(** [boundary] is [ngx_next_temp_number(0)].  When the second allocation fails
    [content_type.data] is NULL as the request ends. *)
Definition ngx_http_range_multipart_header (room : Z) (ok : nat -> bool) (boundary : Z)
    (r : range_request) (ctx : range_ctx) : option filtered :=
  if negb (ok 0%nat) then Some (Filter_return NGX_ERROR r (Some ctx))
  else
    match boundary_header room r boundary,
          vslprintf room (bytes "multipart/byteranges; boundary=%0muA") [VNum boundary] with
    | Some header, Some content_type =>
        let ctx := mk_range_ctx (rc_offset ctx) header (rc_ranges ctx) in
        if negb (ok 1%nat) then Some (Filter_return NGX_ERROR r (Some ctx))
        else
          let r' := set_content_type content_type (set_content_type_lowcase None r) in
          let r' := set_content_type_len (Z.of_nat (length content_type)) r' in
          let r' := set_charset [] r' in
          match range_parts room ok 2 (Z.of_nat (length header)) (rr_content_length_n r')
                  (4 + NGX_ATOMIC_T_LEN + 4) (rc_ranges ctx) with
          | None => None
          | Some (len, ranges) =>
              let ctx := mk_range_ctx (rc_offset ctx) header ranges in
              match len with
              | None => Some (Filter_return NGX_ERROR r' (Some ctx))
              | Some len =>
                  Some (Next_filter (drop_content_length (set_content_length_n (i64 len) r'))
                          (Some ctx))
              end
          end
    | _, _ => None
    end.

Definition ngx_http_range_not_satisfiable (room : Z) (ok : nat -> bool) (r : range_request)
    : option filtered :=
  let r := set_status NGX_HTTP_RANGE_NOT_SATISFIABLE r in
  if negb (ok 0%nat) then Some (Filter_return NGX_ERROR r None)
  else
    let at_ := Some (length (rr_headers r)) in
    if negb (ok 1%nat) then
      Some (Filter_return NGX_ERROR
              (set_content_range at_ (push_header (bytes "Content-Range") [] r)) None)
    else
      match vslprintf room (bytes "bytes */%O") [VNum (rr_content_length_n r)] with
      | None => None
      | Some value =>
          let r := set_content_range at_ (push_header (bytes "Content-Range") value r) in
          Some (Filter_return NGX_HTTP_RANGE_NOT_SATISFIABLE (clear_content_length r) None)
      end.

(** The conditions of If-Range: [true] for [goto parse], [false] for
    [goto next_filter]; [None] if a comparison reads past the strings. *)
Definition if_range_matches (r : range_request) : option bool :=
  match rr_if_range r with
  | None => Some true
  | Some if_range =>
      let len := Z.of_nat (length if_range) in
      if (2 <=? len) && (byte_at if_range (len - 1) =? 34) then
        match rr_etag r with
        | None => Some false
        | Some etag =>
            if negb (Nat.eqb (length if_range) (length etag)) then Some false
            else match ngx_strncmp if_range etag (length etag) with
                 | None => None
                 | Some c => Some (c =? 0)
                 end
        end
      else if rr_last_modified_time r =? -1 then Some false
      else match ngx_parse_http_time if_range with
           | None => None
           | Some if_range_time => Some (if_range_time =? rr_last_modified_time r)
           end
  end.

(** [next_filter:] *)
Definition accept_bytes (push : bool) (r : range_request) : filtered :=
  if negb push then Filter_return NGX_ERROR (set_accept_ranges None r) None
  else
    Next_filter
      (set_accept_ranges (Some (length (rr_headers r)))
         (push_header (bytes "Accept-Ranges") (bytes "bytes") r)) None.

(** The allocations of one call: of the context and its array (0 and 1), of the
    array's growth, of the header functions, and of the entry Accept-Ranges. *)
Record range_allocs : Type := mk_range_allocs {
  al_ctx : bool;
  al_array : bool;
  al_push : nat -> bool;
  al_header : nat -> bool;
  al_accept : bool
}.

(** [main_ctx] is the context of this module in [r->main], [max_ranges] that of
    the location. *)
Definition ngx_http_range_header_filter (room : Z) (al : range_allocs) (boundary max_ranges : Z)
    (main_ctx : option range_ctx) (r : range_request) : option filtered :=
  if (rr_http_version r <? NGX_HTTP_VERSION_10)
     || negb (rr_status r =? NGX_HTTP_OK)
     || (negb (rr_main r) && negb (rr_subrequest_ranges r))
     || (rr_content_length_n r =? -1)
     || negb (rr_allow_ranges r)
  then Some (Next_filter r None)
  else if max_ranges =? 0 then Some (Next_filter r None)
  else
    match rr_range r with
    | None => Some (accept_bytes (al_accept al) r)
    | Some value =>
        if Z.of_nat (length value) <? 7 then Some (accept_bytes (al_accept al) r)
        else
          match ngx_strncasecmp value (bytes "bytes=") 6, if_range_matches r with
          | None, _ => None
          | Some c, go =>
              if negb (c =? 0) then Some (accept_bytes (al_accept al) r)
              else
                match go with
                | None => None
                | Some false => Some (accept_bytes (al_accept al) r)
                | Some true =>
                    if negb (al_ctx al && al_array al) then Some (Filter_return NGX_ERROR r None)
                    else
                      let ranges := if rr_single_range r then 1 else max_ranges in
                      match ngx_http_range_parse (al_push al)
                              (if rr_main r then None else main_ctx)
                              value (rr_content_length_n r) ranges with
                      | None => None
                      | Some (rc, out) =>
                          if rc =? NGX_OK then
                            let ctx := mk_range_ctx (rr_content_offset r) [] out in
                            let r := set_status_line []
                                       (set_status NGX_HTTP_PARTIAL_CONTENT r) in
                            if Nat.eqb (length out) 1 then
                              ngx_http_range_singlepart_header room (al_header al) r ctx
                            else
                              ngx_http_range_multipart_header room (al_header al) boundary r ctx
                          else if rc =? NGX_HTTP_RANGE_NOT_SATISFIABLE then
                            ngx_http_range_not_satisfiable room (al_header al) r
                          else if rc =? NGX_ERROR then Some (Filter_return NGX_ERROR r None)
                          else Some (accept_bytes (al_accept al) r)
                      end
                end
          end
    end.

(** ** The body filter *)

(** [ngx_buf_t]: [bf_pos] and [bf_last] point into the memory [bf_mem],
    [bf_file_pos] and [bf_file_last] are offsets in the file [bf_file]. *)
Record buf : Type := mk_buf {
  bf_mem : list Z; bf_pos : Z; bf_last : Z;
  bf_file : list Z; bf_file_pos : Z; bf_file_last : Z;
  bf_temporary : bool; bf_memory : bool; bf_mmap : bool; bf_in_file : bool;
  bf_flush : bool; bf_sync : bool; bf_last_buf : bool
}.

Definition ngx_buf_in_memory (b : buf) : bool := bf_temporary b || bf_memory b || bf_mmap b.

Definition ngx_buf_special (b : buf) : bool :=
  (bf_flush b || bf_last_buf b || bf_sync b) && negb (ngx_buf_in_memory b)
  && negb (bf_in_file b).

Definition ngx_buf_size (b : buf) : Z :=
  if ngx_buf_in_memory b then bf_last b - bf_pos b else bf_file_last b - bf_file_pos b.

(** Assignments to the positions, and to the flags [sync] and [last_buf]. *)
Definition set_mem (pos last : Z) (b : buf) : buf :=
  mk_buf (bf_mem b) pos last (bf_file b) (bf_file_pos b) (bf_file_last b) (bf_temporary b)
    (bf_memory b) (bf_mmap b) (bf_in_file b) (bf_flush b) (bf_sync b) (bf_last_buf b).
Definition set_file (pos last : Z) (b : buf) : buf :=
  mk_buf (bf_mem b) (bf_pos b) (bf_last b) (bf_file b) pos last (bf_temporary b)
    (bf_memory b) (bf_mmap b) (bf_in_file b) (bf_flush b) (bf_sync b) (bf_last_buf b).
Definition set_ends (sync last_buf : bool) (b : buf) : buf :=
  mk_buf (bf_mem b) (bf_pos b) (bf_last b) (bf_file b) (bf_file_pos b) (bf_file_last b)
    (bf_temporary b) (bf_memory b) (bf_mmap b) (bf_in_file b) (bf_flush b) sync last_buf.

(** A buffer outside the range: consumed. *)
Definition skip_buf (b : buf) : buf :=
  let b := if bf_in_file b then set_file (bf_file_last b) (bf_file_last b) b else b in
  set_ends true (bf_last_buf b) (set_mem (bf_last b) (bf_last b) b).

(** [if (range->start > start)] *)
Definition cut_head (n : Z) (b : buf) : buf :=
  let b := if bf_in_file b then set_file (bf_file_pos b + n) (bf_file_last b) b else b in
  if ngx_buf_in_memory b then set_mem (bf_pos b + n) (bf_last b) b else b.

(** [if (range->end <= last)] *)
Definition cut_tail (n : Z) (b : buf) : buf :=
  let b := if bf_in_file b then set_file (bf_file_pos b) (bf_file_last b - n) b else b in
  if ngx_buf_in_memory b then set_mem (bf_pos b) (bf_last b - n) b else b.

...

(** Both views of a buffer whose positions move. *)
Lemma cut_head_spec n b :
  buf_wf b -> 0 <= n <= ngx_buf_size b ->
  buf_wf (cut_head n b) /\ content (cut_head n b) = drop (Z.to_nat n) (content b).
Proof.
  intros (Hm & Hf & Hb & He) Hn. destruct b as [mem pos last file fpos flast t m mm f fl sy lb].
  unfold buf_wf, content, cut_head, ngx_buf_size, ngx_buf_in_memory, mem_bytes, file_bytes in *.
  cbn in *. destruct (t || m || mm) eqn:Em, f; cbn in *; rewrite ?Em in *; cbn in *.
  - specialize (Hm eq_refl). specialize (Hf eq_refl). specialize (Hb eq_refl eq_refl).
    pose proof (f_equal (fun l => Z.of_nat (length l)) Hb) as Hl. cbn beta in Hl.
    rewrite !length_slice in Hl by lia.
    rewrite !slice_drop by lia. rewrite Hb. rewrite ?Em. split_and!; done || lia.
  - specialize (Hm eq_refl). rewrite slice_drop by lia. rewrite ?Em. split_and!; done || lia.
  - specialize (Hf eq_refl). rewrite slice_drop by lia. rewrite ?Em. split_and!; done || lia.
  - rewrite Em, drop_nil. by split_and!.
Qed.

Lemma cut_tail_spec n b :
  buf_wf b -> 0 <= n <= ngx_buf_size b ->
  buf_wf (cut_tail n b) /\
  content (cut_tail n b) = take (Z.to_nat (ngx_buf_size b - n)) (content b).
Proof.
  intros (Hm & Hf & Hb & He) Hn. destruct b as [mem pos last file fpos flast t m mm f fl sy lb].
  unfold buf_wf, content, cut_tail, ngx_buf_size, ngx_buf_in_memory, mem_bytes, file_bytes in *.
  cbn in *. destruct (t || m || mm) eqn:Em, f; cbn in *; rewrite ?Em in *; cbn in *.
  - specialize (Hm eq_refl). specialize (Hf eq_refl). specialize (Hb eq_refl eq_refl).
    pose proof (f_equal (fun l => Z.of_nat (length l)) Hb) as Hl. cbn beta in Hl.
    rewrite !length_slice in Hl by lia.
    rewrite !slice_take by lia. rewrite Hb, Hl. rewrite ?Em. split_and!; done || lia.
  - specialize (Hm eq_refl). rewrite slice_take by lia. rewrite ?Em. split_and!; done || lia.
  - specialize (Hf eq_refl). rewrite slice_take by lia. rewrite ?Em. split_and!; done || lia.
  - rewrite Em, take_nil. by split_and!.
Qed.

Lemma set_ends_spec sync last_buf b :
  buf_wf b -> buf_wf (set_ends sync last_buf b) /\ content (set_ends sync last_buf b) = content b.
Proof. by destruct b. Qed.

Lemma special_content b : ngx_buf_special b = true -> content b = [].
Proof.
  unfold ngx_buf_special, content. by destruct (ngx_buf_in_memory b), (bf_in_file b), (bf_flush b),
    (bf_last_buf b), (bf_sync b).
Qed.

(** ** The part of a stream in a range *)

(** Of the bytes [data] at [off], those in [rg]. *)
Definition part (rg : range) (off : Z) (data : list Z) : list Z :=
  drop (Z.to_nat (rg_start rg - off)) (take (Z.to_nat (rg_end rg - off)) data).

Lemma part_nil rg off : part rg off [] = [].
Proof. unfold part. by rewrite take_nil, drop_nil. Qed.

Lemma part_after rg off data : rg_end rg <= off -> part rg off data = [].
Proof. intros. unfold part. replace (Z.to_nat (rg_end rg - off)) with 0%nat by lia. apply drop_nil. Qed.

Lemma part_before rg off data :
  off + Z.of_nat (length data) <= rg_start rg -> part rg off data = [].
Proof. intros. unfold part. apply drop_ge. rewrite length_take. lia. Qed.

▶ Your objective
Which lines of the data contain the word "unfold"? Copy each one.

▶ Written answer
  unfold buf_wf, content, cut_head, ngx_buf_size, ngx_buf_in_memory, mem_bytes, file_bytes in *.
  unfold buf_wf, content, cut_tail, ngx_buf_size, ngx_buf_in_memory, mem_bytes, file_bytes in *.
  unfold ngx_buf_special, content. by destruct (ngx_buf_in_memory b), (bf_in_file b), (bf_flush b),
Proof. unfold part. by rewrite take_nil, drop_nil. Qed.
Proof. intros. unfold part. replace (Z.to_nat (rg_end rg - off)) with 0%nat by lia. apply drop_nil. Qed.
Proof. intros. unfold part. apply drop_ge. rewrite length_take. lia. Qed.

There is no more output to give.